Monday, June 11, 2012

Quitting the Family? Good Luck


A few weeks ago Ella asked me if she could play at the park after dinner. It was already 6:30 after a long day at school, and she and her 6-year-old sister, Sophia, had yet to have a bath. “Sorry,” I answered. “There’s too much to do before bed.”
Ella stomped up the stairs and yelled, “Sometimes I wish I could just quit the family and do whatever I want!”
Ella’s only 9, so I wasn’t concerned that she would follow through on her threat. I did, however, see her point. Like most parents, Tanya and I tell our kids what to do all the time, mostly because they don’t listen until something is repeated 10 times. I wondered: In the interest of showing my kids how much they really need my bossing around, should I consider actually letting them do whatever they want?

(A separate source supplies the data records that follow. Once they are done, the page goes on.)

(** A datagram claiming the connection of another endpoint, or an unknown
    connection, or a bare new handshake from an endpoint that already has a
    connection, is dropped without any effect; so is one that does not decode. *)
Theorem unroutable_dropped cfg rd fuel e bs now m :
  (forall pv, decode bs = Some pv -> unroutable e pv m) ->
  on_datagram_received cfg rd fuel e bs now m = Some m.
Proof.
  unfold on_datagram_received. destruct (decode bs) as [pv|]; [|done].
  intros H. specialize (H pv eq_refl). unfold route_existing_active, has_active_session,
    find_active_session, is_active_endpoint_match, route_existing_pending, try_dispatch_pending,
    find_pending_session, route_new_peer, ensure_session_for_new_peer.
  destruct H as [(Hc & [s Hs] & He)|[(Hc & Hn & Hp)|(Hc & Hp & [c He])]].
  - rewrite (proj2 (Z.eqb_neq _ _) Hc), Hs. cbn.
    destruct (active_conn_id_by_endpoint m !! e) as [c'|]; [|done]. cbn.
    by rewrite (proj2 (Z.eqb_neq c' _)) by congruence.
  - rewrite (proj2 (Z.eqb_neq _ _) Hc), Hn. cbn. by rewrite ?Hp.
  - rewrite Hc. cbn. rewrite Hp, He. unfold find_pending_session. by rewrite Hp.
Qed.

Lemma unroutable_dropped_witness :
  on_datagram_received default_transport (fun _ => 1) 0 other_endpoint sample_syn_ack 0
    sample_manager = Some sample_manager.
Proof.
  apply unroutable_dropped. intros pv Hpv. right; left.
  assert (Hc : hdr_conn_id (pv_header pv) = 5).
  { assert (E : (hdr_conn_id ∘ pv_header <$> decode sample_syn_ack) = Some 5)
      by (vm_compute; reflexivity). rewrite Hpv in E. injection E as E. exact E. }
  rewrite Hc. split; [discriminate|]. split; vm_compute; reflexivity.
Defined.

(** *** The events of a session that ends *)

Definition no_event_for (e : EndpointKey) (evs : list ServerSessionEvent) : Prop :=
  Forall (fun ev => sev_endpoint ev <> e) evs.

(** No session, pending or active, for [e]. *)
Definition absent (e : EndpointKey) (m : Manager) : Prop :=
  pending_by_endpoint m !! e = None /\ active_conn_id_by_endpoint m !! e = None.

Lemma no_event_for_app e e' c evs drained :
  e' <> e -> no_event_for e evs -> no_event_for e (evs ++ map (mkServerEvent e' c) drained).
Proof.
  intros Hne Hn. apply Forall_app. split; [done|].
  apply Forall_forall. intros ev Hin. by apply list_elem_of_fmap in Hin as (x & -> & _).
Qed.

Lemma drain_pending_step_absent e e' acc :
  absent e (fst acc) /\ no_event_for e (snd acc) ->
  absent e (fst (drain_pending_step acc e')) /\ no_event_for e (snd (drain_pending_step acc e')).
Proof.
  destruct acc as [m evs]. cbn [fst snd]. intros [[Hp Ha] Hn].
  unfold drain_pending_step, find_pending_session.
  destruct (pending_by_endpoint m !! e') as [s|] eqn:E; [|done].
  assert (e' <> e) by congruence. cbn. split; [|by apply no_event_for_app].
  split; [cbn; by rewrite lookup_insert_ne|done].
Qed.

Lemma drain_active_step_absent e e' acc :
  absent e (fst acc) /\ no_event_for e (snd acc) ->
  absent e (fst (drain_active_step acc e')) /\ no_event_for e (snd (drain_active_step acc e')).
Proof.
  destruct acc as [m evs]. cbn [fst snd]. intros [[Hp Ha] Hn].
  unfold drain_active_step, find_active_session.
  destruct (active_conn_id_by_endpoint m !! e') as [c|] eqn:E; [|done].
  assert (e' <> e) by congruence. destruct (active_by_conn_id m !! c) as [s|]; [|done].
  split; [done|by apply no_event_for_app].
Qed.

Lemma drain_events_absent e po ao m :
  absent e m -> no_event_for e (fst (drain_events po ao m)).
Proof.
  intros He. unfold drain_events.
  assert (H : absent e (fst (fold_left drain_active_step ao (fold_left drain_pending_step po (m, [])))) /\
    no_event_for e (snd (fold_left drain_active_step ao (fold_left drain_pending_step po (m, []))))).
  { apply (fold_left_inv (fun acc => absent e (fst acc) /\ no_event_for e (snd acc))).
    { intros. by apply drain_active_step_absent. }
    apply (fold_left_inv (fun acc => absent e (fst acc) /\ no_event_for e (snd acc))).
    { intros. by apply drain_pending_step_absent. }
    split; [done|constructor]. }
  destruct (fold_left drain_active_step ao _) as [m' evs]. exact (proj2 H).
Qed.

Lemma reset_event cfg pv size now s :
  packet_ok pv -> server_session cfg s -> st_conn_id s = hdr_conn_id (pv_header pv) ->
  st_conn_id s <> 0 -> classify_control_kind (pv_header pv) = KindRst ->
  let s' := on_decoded cfg pv size now s in
  st_connection_state s' = Reset /\
  control_event ConnectionReset pv "" ∈ pending_events (st_rx s').
Proof.
  intros Hp [Hs Hr] Hid Hne Hk.
  destruct (on_decoded_cases cfg pv size now s Hp Hs) as (_ & _ & Hcase).
  unfold rejected, repeated_syn_ack, handled in Hcase. rewrite Hk in Hcase.
  destruct Hcase as [(Hmm & _)|[(_ & Hd & _)|(_ & _ & fin & data & _ & Hc & _ & He & _)]].
  - exfalso. unfold has_conn_id_mismatch, adopted_id, should_adopt_server_conn_id in Hmm.
    rewrite Hr in Hmm. cbn in Hmm. rewrite Hid, Z.eqb_refl, !andb_false_r in Hmm. done.
  - exfalso. unfold is_duplicate_client_syn_ack in Hd. by rewrite Hr in Hd.
  - cbn zeta in Hc, He. unfold decide_connection_transition, decided_state in Hc. cbn in Hc.
    split; [done|]. rewrite He. unfold decision_events, decide_connection_transition. cbn.
    set_solver.
Qed.

(** C27: the events of a session that ends are lost. When an RST arrives for an
    active connection, the session records a ConnectionReset event; but the table
    removes a terminal session before the application drains, so no later
    [drain_events] returns any event for that endpoint. *)
Theorem reset_event_lost cfg rd fuel e bs now m pv s :
  settings_typed cfg -> star (mgr_step cfg rd) empty_manager m -> Forall is_u8 bs ->
  decode bs = Some pv -> classify_control_kind (pv_header pv) = KindRst ->
  active_of m e = Some (hdr_conn_id (pv_header pv), s) ->
  (control_event ConnectionReset pv "" ∈
     pending_events (st_rx (Session.on_datagram_received cfg bs now s))) /\
  exists m', on_datagram_received cfg rd fuel e bs now m = Some m' /\
    forall po ao, no_event_for e (fst (drain_events po ao m')).
Proof.
  intros Hcfg Hr Hb Hd Hk Ho. destruct (mgr_reachable_ok cfg rd m Hcfg Hr) as [Hw _ _].
  apply active_of_spec in Ho as [He Hc].
  destruct (mw_active _ _ Hw _ s Hc) as (Hs & Hid & Hne & _).
  destruct (reset_event cfg pv (Z.of_nat (length bs)) now s (decode_packet_ok bs pv Hb Hd) Hs Hid)
    as [Hreset Hev]; [congruence|done|].
  unfold Session.on_datagram_received, on_datagram_received. rewrite Hd. split; [done|].
  unfold route_existing_active, has_active_session, is_active_endpoint_match,
    try_dispatch_active, find_active_session.
  rewrite (proj2 (Z.eqb_neq _ _) Hne), Hc, He, Z.eqb_refl. cbn [has_value negb].
  unfold Session.on_datagram_received. rewrite Hd.
  set (s' := on_decoded _ _ _ _ _) in *. eexists. split; [reflexivity|]. intros po ao.
  apply drain_events_absent. unfold cleanup_active_if_terminal, find_active_session. cbn.
  rewrite lookup_insert_eq, Hreset. cbn.
  unfold cleanup_active_session. rewrite (proj2 (Z.eqb_neq _ _) Hne). cbn.
  rewrite He, Z.eqb_refl. split; cbn; [|apply lookup_delete_eq].
  destruct (pending_by_endpoint m !! e) as [x|] eqn:Ep; [|done].
  destruct (mw_pending _ _ Hw e x Ep) as (_ & _ & _ & _ & Hno). congruence.
Qed.

(** The same server after its SYN-ACK and the client's final ACK, and an RST for
    the connection. *)
Definition sample_polled : Manager :=
  snd (poll_tx default_transport 5 (key_order (pending_by_endpoint sample_manager))
         (key_order (active_conn_id_by_endpoint sample_manager)) sample_manager).
Definition sample_ack : bytes := encode (control_header 0x10001 0x20 0 0x10002 0) [].
Definition sample_active : Manager :=
  default empty_manager
    (on_datagram_received default_transport (fun _ => 1) 0 sample_endpoint sample_ack 6 sample_polled).
Definition sample_rst : bytes := encode (control_header 0x10001 4 0 0 0) [].

Lemma sample_control_bytes f seq ack :
  valid_flags f -> is_u32 seq -> is_u32 ack ->
  Forall is_u8 (encode (control_header 0x10001 f seq ack 0) []).
Proof.
  intros Hf Hs Ha. apply encode_bytes; [|constructor].
  apply control_header_ok; auto with rudp. unfold is_u32. lia.
Qed.

Lemma sample_active_reachable :
  star (mgr_step default_transport (fun _ => 1)) empty_manager sample_active.
Proof.
  eapply star_snoc.
  - eapply star_snoc; [eapply star_snoc; [apply star_refl|]|].
    + apply (mstep_receive _ _ 1 sample_endpoint sample_syn 0 _ sample_manager);
        [apply sample_syn_bytes|]. vm_compute. reflexivity.
    + apply (mstep_poll _ _ 5); [unfold is_u64; lia|apply key_order_valid..].
  - apply (mstep_receive _ _ 0 sample_endpoint sample_ack 6).
    + apply (sample_control_bytes (flag_bits FlagAck)); auto with rudp. unfold is_u32. lia.
    + vm_compute. reflexivity.
Qed.

Lemma reset_event_lost_witness :
  exists m', on_datagram_received default_transport (fun _ => 1) 0 sample_endpoint sample_rst 7
               sample_active = Some m' /\
    no_event_for sample_endpoint (fst (drain_events [] [] m')).
Proof.
  destruct (decode sample_rst) as [pv|] eqn:Ed; [|vm_compute in Ed; discriminate Ed].
  assert (Hv : Some pv = decode sample_rst) by (symmetry; exact Ed).
  vm_compute in Hv. injection Hv as Hv.
  destruct (active_of sample_active sample_endpoint) as [[c s]|] eqn:Eo;
    [|vm_compute in Eo; discriminate Eo].
  assert (Hc : fst <$> active_of sample_active sample_endpoint = Some 0x10001)
    by (vm_compute; reflexivity).
  rewrite Eo in Hc. injection Hc as ->.
  destruct (reset_event_lost default_transport (fun _ => 1) 0 sample_endpoint sample_rst 7
    sample_active pv s) as (_ & m' & E & H).
  - apply default_transport_typed.
  - apply sample_active_reachable.
  - apply (sample_control_bytes (flag_bits FlagRst)); auto with rudp.
  - exact Ed.
  - rewrite Hv. reflexivity.
  - rewrite Hv. exact Eo.
  - exists m'. split; [exact E|apply H].
Defined.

This wasn’t the first time I heard Ella voice her displeasure with the family hierarchy. I appreciate that from her perspective, it must be hard to only occasionally taste the freedom that parents seem to exercise all the time. Even from a young age, we all know how good it feels to make decisions, from what to eat for breakfast to whom to invite to our birthday party. We crave autonomy.
The catch is that young children don’t have enough experience to understand what they need and how to make sound long-term decisions. I consider Ella to be emotionally mature for a 9-year-old. But left to her own devices, I wouldn’t be surprised if she bathed once a week, ordered pizza for dinner every night, and watched television until her eyes glazed over. Of course, I could be wrong.
It would be quite the social experiment (and probably criminal) to give Ella and Sophia, say, three days to police themselves. I wouldn’t leave the house, just leave them alone. My instructions might go something like this:
“Be careful using the stove.”
“Wear clean underwear.”
“If you shower, don’t flood the basement.”
To be clear, I would never go through with it. But if I did, Sophia probably would raid the candy drawer, then beg us to come back within a day. Ella, I fear, might actually consider it a vacation. She’d scramble up some eggs in the morning, wear the same clothes every day, and watch a lot of movies. In other words, she’d be fine, but only until she wasn’t.
That time would come eventually, because it has to. Children can’t grasp how dependent they are on being told what to do. Even if they don’t freely admit it, they crave guidance and examples of how to navigate the world. If kids were meant to do whatever they wanted all the time, parents would have been phased out a long time ago.
As my own mother told me when I was finally old enough to understand: When your kids tell you to back off, listen closely. They’re telling you the exact opposite.